Roots

By December 26, 2011Archives, Opinion

Sweet dreams are made of these 

By Marifi Jara 

IN creative writing class back in college, my teacher, the late Doreen Fernandez, would choose one of the best essays submitted the previous week and read it out loud for a group critique. The writer’s identity would not be revealed until the end of the discussion – to avoid biases amongst friends, or enemies, within the class. After the comments have been exhausted, the author would then be given the chance to answer the questions raised, acknowledge or defend criticisms, and take a gracious bow to the praises. It was a great exercise in listening, humility, and open-mindedness.

My essay that was read out was titled “Of mangoes, crabs, and summer dreams…”, which was the piece I wrote that entire semester with the most joy and passion. It was about my childhood holidays spent at my grandparents in San Fabian, which were always delightful and full of adventure – mornings spent at the beach, climbing guava trees, picking siniguelas, balimbing and other fruits, listening to stories of tikbalangs and other dark creatures, saying bari-bari when wandering in unfamiliar spots, especially if there is an anthill (which we kids believed to be the home of naughty elves), gorging on seafood, and savouring the sweetest of mangoes.

Wherever I went later on in life, eating mangoes would always prompt in me thoughts of those wonderful days and those mangoes of my childhood have become an unequalled standard.

Now one of the desserts that has become one of my all-time favourites is mango-cream-graham cake. I’ve seen it varyingly labelled in the menu of different restaurants — mango float, mango cake, mango royale, mango delight; I would like to call it my “sweet mango dream”. And I like it best when I make it myself at home. It is easy – no slaving with a rolling pin or intense mixing required, or getting anxiety over undercooking with an under-heated oven or getting it burned in a too-hot oven because it’s a refrigerator cake! And I recommend it as a cheaper alternative, not to mention more local in flavour, to the traditional fruit salad that is served during Filipino celebrations, just like this season.

Ingredients:

250 milliliters (ml) all-purpose cream

125 ml condensed milk (use more if you prefer it sweeter, up to 1:1 ratio with cream)

100 grams of graham crackers (I’ve tasted a version using ground graham/graham crumbs, just like in cheesecakes, but no need to complicate your kitchen life when the easier basic recipe comes out just as yummy)

2 medium-sized mangoes (the carabao mango variety is best and no need to be sweet – the condensed milk will compensate – and can even use the good portions of overripe mangoes)

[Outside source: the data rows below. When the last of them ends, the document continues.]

Definition pop (q : InputQueue) : outcome (option Z * InputQueue) :=
  if (iq_len q =? 0)%nat then Ok (None, q)
  else
    byte ← expect (bytes q !! iq_head q) "index out of bounds";
    Ok (Some byte, mkInputQueue (bytes q) ((iq_head q + 1) mod INPUT_QUEUE_CAPACITY) (iq_len q - 1)).

Definition input_list (q : InputQueue) : list Z := ring_contents INPUT_QUEUE_CAPACITY (bytes q) (iq_head q) (iq_len q).
Definition input_inv (q : InputQueue) : Prop := ring_inv INPUT_QUEUE_CAPACITY (bytes q) (iq_head q) (iq_len q).

(** ** Keys

    [KeyCode] of pc-keyboard: the variants the source names; [OtherKey]
    stands for the rest. *)

Inductive KeyCode :=
  | LShift | RShift | LControl | RControl | CapsLock | NumpadLock | RAltGr | RControl2
  | ArrowUp | ArrowDown | ArrowRight | ArrowLeft | Home | Insert | End_ | PageUp | PageDown
  | F1 | F2 | F3 | F4 | F5 | F6 | F7 | F8 | F9 | F10 | F11 | F12 | OtherKey (n : Z).

Inductive DecodedKey := Unicode (character : Z) | RawKey (key : KeyCode).

(** ESC, an opening bracket, a number in decimal, a tilde. *)
Definition vt_sequence (digits : list Z) : list Z := [0x1b; 91] ++ digits ++ [126].

Definition ansi_escape_sequence (key : KeyCode) : option (list Z) :=
  match key with
  | ArrowUp => Some [0x1b; 91; 65]
  | ArrowDown => Some [0x1b; 91; 66]
  | ArrowRight => Some [0x1b; 91; 67]
  | ArrowLeft => Some [0x1b; 91; 68]
  | Home => Some (vt_sequence [49])
  | Insert => Some (vt_sequence [50])
  | End_ => Some (vt_sequence [52])
  | PageUp => Some (vt_sequence [53])
  | PageDown => Some (vt_sequence [54])
  | F1 => Some (vt_sequence [49; 49])
  | F2 => Some (vt_sequence [49; 50])
  | F3 => Some (vt_sequence [49; 51])
  | F4 => Some (vt_sequence [49; 52])
  | F5 => Some (vt_sequence [49; 53])
  | F6 => Some (vt_sequence [49; 55])
  | F7 => Some (vt_sequence [49; 56])
  | F8 => Some (vt_sequence [49; 57])
  | F9 => Some (vt_sequence [50; 48])
  | F10 => Some (vt_sequence [50; 49])
  | F11 => Some (vt_sequence [50; 51])
  | F12 => Some (vt_sequence [50; 52])
  | _ => None
  end.

Definition is_modifier (key : KeyCode) : bool :=
  match key with
  | LShift | RShift | LControl | RControl | CapsLock | NumpadLock | RAltGr | RControl2 => true
  | _ => false
  end.

(** [Keyboard::add_byte] and [process_keyevent]: [None] is an error or an
    event that is not complete. *)
Class KeyDecoder (K E : Type) := {
  add_byte : Z -> K -> option E * K;
  process_keyevent : E -> K -> option DecodedKey * K;
}.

These are basic proportions good for an 8”x8” baking pan, which would make 8 sensible servings – 6 for the slightest greedy sweet-tooths.

How-to:

Mix well the cream and condensed milk in a bowl (better yet a saucepan or a pitcher — the spout will make for easier pouring later).

Chop up the mango meat into small bits (make sure you save and include the juice that oozes out during chopping)

In a square or rectangular container (a baking pan, a plastic container, or even a ceramic dish will do), arrange two layers of graham crackers at the bottom.

Pour some of the cream-milk mixture over the base, just enough to fully cover the crackers.

Spread out half of the chopped mango on top of the creamed crackers.

Arrange another two layers of the crackers on top of the mango, pour the rest of the cream-milk mixture and top up with another layer of mangoes (you can decorate the top with mango slices shaped like new moon to make it look prettier and also helps define where to cut for every slice later)

Cover with either aluminum foil, cling-wrap, or the actual cover of the container you used and put in the refrigerator.

Leave it there for at least 24 hours before eating (a good lesson in patience and self-restraint), by then the crackers have fully soaked up the cream and the mango juice, giving your cake a delightful soft consistency.